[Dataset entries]
Ltac solve_enum of_N :=
  constructor;
    [ intros []; reflexivity
    | intros n a H; unfold of_N in H; rewrite <- (N2Nat.id n); destruct (N.to_nat n) as [|i]; [by injection H as <-|];
      repeat (destruct i as [|i]; [by injection H as <-|]); discriminate H
    | intros []; reflexivity ].

#[export] Instance ContentionAction_enum : Enum ContentionAction_to_N ContentionAction_of_N.
Proof. solve_enum ContentionAction_of_N. Qed.
#[export] Instance AdmissionOutcome_enum : Enum AdmissionOutcome_to_N AdmissionOutcome_of_N.
Proof. solve_enum AdmissionOutcome_of_N. Qed.
#[export] Instance RevalidationState_enum : Enum RevalidationState_to_N RevalidationState_of_N.
Proof. solve_enum RevalidationState_of_N. Qed.
#[export] Instance RevocationReason_enum : Enum RevocationReason_to_N RevocationReason_of_N.
Proof. solve_enum RevocationReason_of_N. Qed.

(** [finish(r)]. *)
Definition finish_record : M ByteReader unit :=
  finish (malformed_s "durable record has trailing bytes").

(** ** Boot *)

Definition encode_boot (r : BootRecord) : list N :=
  w_u16 (br_format_revision r) ++ w_text (br_product r) ++ w_u64 (br_epoch r) ++
  w_u64 (br_boot_nonce r) ++ w_u64 (br_incarnation r).

Definition read_boot : M ByteReader BootRecord :=
  format_revision ← need r_u16 (malformed_s "boot record is truncated");
  product ← need r_text (malformed_s "boot record product is invalid");
  epoch ← need r_u64 (malformed_s "boot record is truncated");
  boot_nonce ← need r_u64 (malformed_s "boot record is truncated");
  incarnation ← need r_u64 (malformed_s "boot record is truncated");
  finish_record ;;
  mret (mkBootRecord epoch format_revision product boot_nonce incarnation).

Definition decode_boot (bytes : list N) : Expected BootRecord := run_decoder read_boot bytes.

(** ** Policy *)

Definition encode_policy (p : AdmissionPolicy) : list N :=
  w_u64 (pol_id p) ++ w_u64 (pol_generation p) ++ w_u64 (pol_epoch p) ++
  w_u64 (pol_observed_tick p) ++ w_u32 (pol_headroom_permille p) ++
  w_u64 (pol_headroom_floor p) ++ w_boolean (pol_allow_degraded p) ++
  w_boolean (pol_allow_preemptible_admission p) ++ w_boolean (pol_require_path_binding p) ++
  w_boolean (pol_require_reservation_reference p) ++ w_boolean (pol_allow_path_substitution p) ++
  w_enum ContentionAction_to_N (pol_on_contention p) ++
  w_list w_u64 (pol_allowed_qos p) ++ w_list w_u64 (pol_allowed_priorities p) ++
  w_u32 (pol_max_explanation_constraints p) ++ w_u32 (pol_max_explanation_bytes p) ++
  w_u32 (pol_max_effective_resources p) ++ w_u64 (pol_defer_horizon_ticks p).

Definition read_policy : M ByteReader AdmissionPolicy :=
  let truncated := malformed_s "policy record is truncated" in
  id ← need r_u64 truncated;
  generation ← need r_u64 truncated;
  epoch ← need r_u64 truncated;
  observed_tick ← need r_u64 truncated;
  headroom_permille ← need r_u32 truncated;
  headroom_floor ← need r_u64 truncated;
  allow_degraded ← need r_boolean truncated;
  allow_preemptible_admission ← need r_boolean truncated;
  require_path_binding ← need r_boolean truncated;
  require_reservation_reference ← need r_boolean truncated;
  allow_path_substitution ← need r_boolean truncated;
  on_contention ← need_enum ContentionAction_of_N truncated
    (malformed_s "policy contention action is not recognised");
  allowed_qos ← need_list max_allowed_classes (need r_u64 truncated) truncated
    (oversized_s "policy allowed qos list is too large");
  allowed_priorities ← need_list max_allowed_classes (need r_u64 truncated) truncated
    (oversized_s "policy allowed priority list is too large");
  max_explanation_constraints ← need r_u32 truncated;
  max_explanation_bytes ← need r_u32 truncated;
  max_effective_resources ← need r_u32 truncated;
  defer_horizon_ticks ← need r_u64 truncated;
  finish_record ;;
  mret (mkAdmissionPolicy id generation epoch observed_tick headroom_permille headroom_floor
    allow_degraded allow_preemptible_admission require_path_binding require_reservation_reference
    allow_path_substitution on_contention allowed_qos allowed_priorities
    max_explanation_constraints max_explanation_bytes max_effective_resources defer_horizon_ticks).

Definition decode_policy (bytes : list N) : Expected AdmissionPolicy := run_decoder read_policy bytes.

(** ** Prepare *)

Definition w_amount (a : ResourceId * Rate) : list N := w_u64 a.1 ++ w_u64 a.2.

Definition read_amount : M ByteReader (ResourceId * Rate) :=
  resource ← need r_u64 (malformed_s "prepare record is truncated");
  amount ← need r_u64 (malformed_s "prepare record is truncated");
  mret (resource, amount).

Definition encode_prepare (r : PrepareRecord) : list N :=
  w_u64 (pr_decision r) ++ w_u64 (pr_demand r) ++ w_u64 (pr_attempt r) ++
  w_u64 (pr_fingerprint r) ++ w_u64 (pr_epoch r) ++ w_u64 (pr_bound_capacity_generation r) ++
  w_u64 (pr_path r) ++ w_list w_amount (pr_amounts r).

Definition read_prepare : M ByteReader PrepareRecord :=
  let truncated := malformed_s "prepare record is truncated" in
  decision ← need r_u64 truncated;
  demand ← need r_u64 truncated;
  attempt ← need r_u64 truncated;
  fingerprint ← need r_u64 truncated;
  epoch ← need r_u64 truncated;
  bound_capacity_generation ← need r_u64 truncated;
  path ← need r_u64 truncated;
  amounts ← need_list max_resource_bindings read_amount truncated
    (oversized_s "prepare record has too many amounts");
  finish_record ;;
  mret (mkPrepareRecord decision demand attempt fingerprint epoch bound_capacity_generation path
    amounts).

Definition decode_prepare (bytes : list N) : Expected PrepareRecord := run_decoder read_prepare bytes.

(** ** Decision record *)

Definition encode_decision_record (r : DecisionRecord) : list N :=
  w_u64 (dr_decision r) ++ w_u64 (dr_audit r) ++ w_enum AdmissionOutcome_to_N (dr_outcome r) ++
  w_u64 (dr_request r) ++ w_u64 (dr_demand r) ++ w_u64 (dr_demand_generation r) ++
  w_u64 (dr_attempt r) ++ w_u64 (dr_path r) ++ w_u64 (dr_granted r) ++ w_u64 (dr_epoch r) ++
  w_u64 (dr_incarnation r) ++ w_u64 (dr_decided_tick r) ++ w_u64 (dr_fingerprint r) ++
  w_u64 (dr_bound_capacity_generation r) ++ w_u64 (dr_bound_policy_generation r) ++
  w_u64 (dr_bound_qos_generation r) ++ w_u64 (dr_bound_priority_generation r) ++
  w_u64 (dr_bound_path_generation r) ++ w_u64 (dr_bound_reservation_generation r) ++
  w_enum RevalidationState_to_N (dr_state r) ++ w_enum RevocationReason_to_N (dr_reason r) ++
  w_boolean (dr_ledger_live r) ++ w_boolean (dr_restored_from_disk r).

Definition read_decision_record : M ByteReader DecisionRecord :=
  let truncated := malformed_s "decision record is truncated" in
  decision ← need r_u64 truncated;
  audit ← need r_u64 truncated;
  outcome ← need_enum AdmissionOutcome_of_N truncated
    (malformed_s "decision record outcome is not recognised");
  request ← need r_u64 truncated;
  demand ← need r_u64 truncated;
  demand_generation ← need r_u64 truncated;
  attempt ← need r_u64 truncated;
  path ← need r_u64 truncated;
  granted ← need r_u64 truncated;
  epoch ← need r_u64 truncated;
  incarnation ← need r_u64 truncated;
  decided_tick ← need r_u64 truncated;
  fingerprint ← need r_u64 truncated;
  bound_capacity_generation ← need r_u64 truncated;
  bound_policy_generation ← need r_u64 truncated;
  bound_qos_generation ← need r_u64 truncated;
  bound_priority_generation ← need r_u64 truncated;
  bound_path_generation ← need r_u64 truncated;
  bound_reservation_generation ← need r_u64 truncated;
  state ← need_enum RevalidationState_of_N truncated
    (malformed_s "decision record revalidation state is not recognised");
  reason ← need_enum RevocationReason_of_N truncated
    (malformed_s "decision record revocation reason is not recognised");
  ledger_live ← need r_boolean truncated;
  restored_from_disk ← need r_boolean truncated;
  finish_record ;;
  mret (mkDecisionRecord decision audit outcome request demand demand_generation attempt path
    granted epoch incarnation decided_tick fingerprint bound_capacity_generation
    bound_policy_generation bound_qos_generation bound_priority_generation bound_path_generation
    bound_reservation_generation state reason ledger_live restored_from_disk).

Definition decode_decision_record (bytes : list N) : Expected DecisionRecord :=
  run_decoder read_decision_record bytes.

(** ** Release *)

Definition w_ledger_entry (e : LedgerEntry) : list N :=
  w_u64 (le_decision e) ++ w_u64 (le_demand e) ++ w_u64 (le_resource e) ++ w_u64 (le_amount e) ++
  w_u64 (le_path e) ++ w_u64 (le_epoch e) ++ w_u64 (le_bound_capacity_generation e) ++
  w_boolean (le_requires_revalidation e).

Definition read_ledger_entry : M ByteReader LedgerEntry :=
  let truncated := malformed_s "release record is truncated" in
  decision ← need r_u64 truncated;
  demand ← need r_u64 truncated;
  resource ← need r_u64 truncated;
  amount ← need r_u64 truncated;
  path ← need r_u64 truncated;
  epoch ← need r_u64 truncated;
  bound_capacity_generation ← need r_u64 truncated;
  requires_revalidation ← need r_boolean truncated;
  mret (mkLedgerEntry decision demand resource amount path epoch bound_capacity_generation
    requires_revalidation).

Definition encode_release (r : ReleaseRecord) : list N :=
  w_u64 (rl_decision r) ++ w_u64 (rl_epoch r) ++ w_enum RevocationReason_to_N (rl_reason r) ++
  w_list w_ledger_entry (rl_released r).

Definition read_release : M ByteReader ReleaseRecord :=
  let truncated := malformed_s "release record is truncated" in
  decision ← need r_u64 truncated;
  epoch ← need r_u64 truncated;
  reason ← need_enum RevocationReason_of_N truncated
    (malformed_s "release record reason is not recognised");
  released ← need_list max_resource_bindings read_ledger_entry truncated
    (oversized_s "release record has too many entries");
  finish_record ;;
  mret (mkReleaseRecord decision epoch reason released).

Action item →
For the word "Rate", show every line of the entries that holds it.

Expected answer →
Definition w_amount (a : ResourceId * Rate) : list N := w_u64 a.1 ++ w_u64 a.2.
Definition read_amount : M ByteReader (ResourceId * Rate) :=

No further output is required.